The victims testified that just prior to the shooting, they observed the appellant in a car near Mr. Upchurch's house in the company of state witnesses Jeffrey Shields and Mario McElrath. Mr. Shields and Mr. McElrath testified they were in the car with the appellant when the appellant told the driver to stop the car near Counce's Grocery, next door to Mr. Upchurch's home. Both stated they observed the appellant go behind the grocery, where he climbed the fence between the store and the house. Seconds later, they heard gunshots. Both witnesses testified the appellant returned carrying a gun and made statements to the effect that he had shot one or both of the victims. Mario McElrath further indicated the appellant's gun appeared to be a nine millimeter. The state's proof established the shots were fired from a nine millimeter weapon. The fact that the weapon was never found does not render the evidence insufficient. See State v. Joseph William Wilson, No. W2001-03007-CCA-R3-CD, 2003 Tenn. Crim. App. LEXIS 91, at *15 (Tenn. Crim. App. Feb. 3, 2003, at Jackson) (holding physical evidence is not a prerequisite to a conviction), perm. to app. denied (Tenn. 2003). We conclude the proof, although circumstantial, was ample to support the jury's verdicts.

II. SENTENCING

The appellant also contends the twenty-five-year sentences imposed by the trial court were excessive. He makes two arguments in support of his position: (1) the trial court improperly imposed the maximum sentences because it was disappointed that a jury in a prior case found the appellant guilty of reckless endangerment rather than aggravated assault; and (2) the trial court erred in not considering as a mitigating circumstance that the appellant's actions were "impulsive rather than premeditated." These arguments are patently without merit.

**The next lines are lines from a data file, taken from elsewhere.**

(* ===== verification/Risk.v ===== *)
(** * Risk grants and activity data (crates/cc-wallet-domain/src/risk.rs, activity.rs)

    The one-use grant that lets a send be signed over unresolved ones, its consumption,
    and the movements a transaction is reported with. *)

From Stdlib Require Import NArith ZArith Lia.
From S2P Require Import Prelude Ord Bytes Ids Asset Amount.

Definition RISK_WARNING_VERSION : N := 1.

Record RiskGrant := mkRiskGrant {
  g_old_blocker_set_digest : Digest32;
  g_old_reservation_set_digest : Digest32;
  g_new_ticket_digest : Digest32;
  g_new_record_id : RecordId;
  g_one_use_nonce : RiskNonce;
  g_warning_version : N;
  g_overlap_reservation_set_digest : Digest32
}.

Record RiskGrantConsumption := mkConsumption {
  c_one_use_nonce : RiskNonce;
  c_new_record_id : RecordId;
  c_new_ticket_digest : Digest32
}.

Definition authorizes (g : RiskGrant) (c : RiskGrantConsumption) : bool :=
  bool_decide (g_one_use_nonce g = c_one_use_nonce c)
  && bool_decide (g_new_record_id g = c_new_record_id c)
  && bool_decide (g_new_ticket_digest g = c_new_ticket_digest c).

Inductive RiskAction :=
| Granted (grant : RiskGrant)
| Consumed (consumption : RiskGrantConsumption).

(** ** activity.rs *)
Inductive ActivityDirection := In | Out.

Definition direction_label (d : ActivityDirection) : string :=
  match d with In => "IN" | Out => "OUT" end.

Record AssetMovement := mkMovement { mv_amount : AssetAmount }.

#[export] Instance AssetMovement_eq_dec : EqDecision AssetMovement.
Proof. solve_decision. Defined.

Inductive ActivityMessage :=
| Plain (text : bytes)
| Sealed (sender_key : PublicKey32) (blob : bytes).

Definition is_sealed (m : ActivityMessage) : bool :=
  match m with Sealed _ _ => true | Plain _ => false end.

(** [mod hex_bytes]. *)
Definition hex_bytes_serialize (blob : bytes) : bytes := hex_lower_encode blob.

Definition hex_bytes_deserialize (text : bytes) : res string bytes :=
  check Nat.even (length text) else "a hex blob has an even number of digits" ;;
  ok_or (hex_lower_decode text) "a hex blob is lowercase ASCII hex".

Record ActivityEvent := {
  ae_direction : ActivityDirection;
  ae_lt : N;
  ae_time_unix : N;
  ae_tx_hash : option Digest32;
  ae_counterparty : bytes;
  ae_movements : list AssetMovement;
  ae_fee_native : N;
  ae_success : bool;
  ae_bounced : bool;
  ae_exit_code : Z;
  ae_ext_msg_hash : option Digest32;
  ae_int_msg_hash : option Digest32;
  ae_finality_ms : option N;
  ae_pending : bool;
  ae_message : option ActivityMessage
}.

Definition moves_asset (e : ActivityEvent) (asset : AssetId) : bool :=
  existsb (fun m => bool_decide (asset_id (mv_amount m) = asset)) (ae_movements e).

Lemma hex_bytes_roundtrip blob : hex_bytes_deserialize (hex_bytes_serialize blob) = Ok blob.
Proof.
  unfold hex_bytes_deserialize, hex_bytes_serialize.
  rewrite hex_lower_decode_encode, length_hex_lower_encode.
  replace (Nat.even (2 * length blob)) with true; [done|]. by rewrite Nat.even_mul.
Qed.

An appellant who challenges his or her sentence has the burden of proving the sentence imposed by the trial court is improper. Tenn. Code Ann. § 40-35-401, Sentencing Commission Comments; State v. Ashby, 823 S.W.2d 166, 169 (Tenn. 1991). It is this court's duty to conduct a de novo review of the record with a presumption the trial court's determinations are correct when an appellant appeals the length, range, or manner of service of his or her sentence. Tenn. Code Ann. § 40-35-401(d). The presumption of correctness is conditioned upon the affirmative showing in the record that the trial court considered the sentencing principles and all relevant facts and circumstances. State v. Pettus, 986 S.W.2d 540, 543-44 (Tenn. 1999). The presumptive sentence for attempted first degree murder, a Class A felony, see Tenn. Code Ann. § 39-11-117(a)(2), is the midpoint of the range, twenty years. See id. § 40-35-210(c).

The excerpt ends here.